Collected data entries

● ● ● ● ●

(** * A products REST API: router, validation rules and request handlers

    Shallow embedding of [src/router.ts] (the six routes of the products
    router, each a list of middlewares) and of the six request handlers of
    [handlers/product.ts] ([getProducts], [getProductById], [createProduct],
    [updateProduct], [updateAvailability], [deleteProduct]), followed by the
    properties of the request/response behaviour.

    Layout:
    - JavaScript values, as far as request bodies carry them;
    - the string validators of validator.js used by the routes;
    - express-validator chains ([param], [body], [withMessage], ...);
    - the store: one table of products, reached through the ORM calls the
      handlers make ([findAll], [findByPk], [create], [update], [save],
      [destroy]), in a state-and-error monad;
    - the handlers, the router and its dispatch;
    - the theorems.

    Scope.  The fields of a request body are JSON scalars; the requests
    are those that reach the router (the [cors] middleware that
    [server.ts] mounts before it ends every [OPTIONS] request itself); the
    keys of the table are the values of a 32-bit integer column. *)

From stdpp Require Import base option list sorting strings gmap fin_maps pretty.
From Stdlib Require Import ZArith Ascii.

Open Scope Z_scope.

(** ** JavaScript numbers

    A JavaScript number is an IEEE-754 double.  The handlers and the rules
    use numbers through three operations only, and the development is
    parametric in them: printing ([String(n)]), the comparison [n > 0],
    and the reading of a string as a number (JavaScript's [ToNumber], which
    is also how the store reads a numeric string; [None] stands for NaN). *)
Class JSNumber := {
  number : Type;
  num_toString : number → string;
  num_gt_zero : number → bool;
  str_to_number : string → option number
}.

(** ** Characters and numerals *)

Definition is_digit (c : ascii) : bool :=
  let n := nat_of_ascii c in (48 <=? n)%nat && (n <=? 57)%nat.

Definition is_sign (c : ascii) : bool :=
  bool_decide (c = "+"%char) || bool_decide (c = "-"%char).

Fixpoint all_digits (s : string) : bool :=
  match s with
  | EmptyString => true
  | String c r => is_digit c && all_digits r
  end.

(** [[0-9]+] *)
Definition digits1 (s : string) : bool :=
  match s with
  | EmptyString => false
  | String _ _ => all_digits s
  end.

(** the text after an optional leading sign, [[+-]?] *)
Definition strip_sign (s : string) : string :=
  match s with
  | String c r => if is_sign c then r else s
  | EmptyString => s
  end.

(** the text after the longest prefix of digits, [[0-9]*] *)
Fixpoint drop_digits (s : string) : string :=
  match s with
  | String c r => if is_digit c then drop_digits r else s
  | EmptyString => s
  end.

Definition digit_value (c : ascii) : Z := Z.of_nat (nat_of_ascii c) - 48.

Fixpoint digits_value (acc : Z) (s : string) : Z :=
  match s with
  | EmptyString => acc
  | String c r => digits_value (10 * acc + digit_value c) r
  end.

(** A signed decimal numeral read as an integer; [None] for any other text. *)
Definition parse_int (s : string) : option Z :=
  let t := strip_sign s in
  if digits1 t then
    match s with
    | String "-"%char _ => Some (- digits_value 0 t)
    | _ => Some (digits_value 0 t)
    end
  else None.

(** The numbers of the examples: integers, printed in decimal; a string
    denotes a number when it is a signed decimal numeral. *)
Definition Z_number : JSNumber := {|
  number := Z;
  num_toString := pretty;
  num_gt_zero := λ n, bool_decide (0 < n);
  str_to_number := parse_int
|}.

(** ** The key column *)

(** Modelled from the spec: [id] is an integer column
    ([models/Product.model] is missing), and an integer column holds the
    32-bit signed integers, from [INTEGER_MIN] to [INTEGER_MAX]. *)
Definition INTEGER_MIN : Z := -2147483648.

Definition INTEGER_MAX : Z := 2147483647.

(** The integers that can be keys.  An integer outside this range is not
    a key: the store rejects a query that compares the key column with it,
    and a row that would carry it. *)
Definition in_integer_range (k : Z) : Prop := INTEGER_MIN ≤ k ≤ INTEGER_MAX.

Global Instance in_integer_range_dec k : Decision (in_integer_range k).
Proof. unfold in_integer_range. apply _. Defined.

● ● ● ● ●

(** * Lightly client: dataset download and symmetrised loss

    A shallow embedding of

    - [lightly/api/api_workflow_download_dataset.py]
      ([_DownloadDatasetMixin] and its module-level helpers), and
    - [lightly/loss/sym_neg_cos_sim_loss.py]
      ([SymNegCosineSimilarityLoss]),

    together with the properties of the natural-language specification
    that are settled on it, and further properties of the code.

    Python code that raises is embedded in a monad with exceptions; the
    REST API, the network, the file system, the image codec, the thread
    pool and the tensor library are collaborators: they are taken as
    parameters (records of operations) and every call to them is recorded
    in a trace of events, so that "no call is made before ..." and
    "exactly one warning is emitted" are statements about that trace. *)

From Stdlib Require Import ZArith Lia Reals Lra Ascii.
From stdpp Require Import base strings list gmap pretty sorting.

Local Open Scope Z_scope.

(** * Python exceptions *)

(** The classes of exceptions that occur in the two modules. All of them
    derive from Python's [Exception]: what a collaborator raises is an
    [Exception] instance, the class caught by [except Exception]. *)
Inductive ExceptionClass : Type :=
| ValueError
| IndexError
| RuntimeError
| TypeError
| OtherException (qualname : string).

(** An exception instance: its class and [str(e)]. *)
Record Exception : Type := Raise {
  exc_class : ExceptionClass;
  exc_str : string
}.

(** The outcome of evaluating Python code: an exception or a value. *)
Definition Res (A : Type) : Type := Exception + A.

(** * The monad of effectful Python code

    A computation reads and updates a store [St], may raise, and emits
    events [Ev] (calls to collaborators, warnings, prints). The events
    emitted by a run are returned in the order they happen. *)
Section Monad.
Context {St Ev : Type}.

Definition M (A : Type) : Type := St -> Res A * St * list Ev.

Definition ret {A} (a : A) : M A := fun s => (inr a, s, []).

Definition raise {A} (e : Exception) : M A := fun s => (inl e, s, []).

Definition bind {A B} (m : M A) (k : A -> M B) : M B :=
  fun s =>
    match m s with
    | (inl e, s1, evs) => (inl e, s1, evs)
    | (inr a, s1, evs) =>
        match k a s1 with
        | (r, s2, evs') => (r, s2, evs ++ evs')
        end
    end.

● ● ● ● ●

## Aim of the task
Scanning the data above, copy out every line where "REST" is found.

## Output of the exercise
(** * A products REST API: router, validation rules and request handlers
    REST API, the network, the file system, the image codec, the thread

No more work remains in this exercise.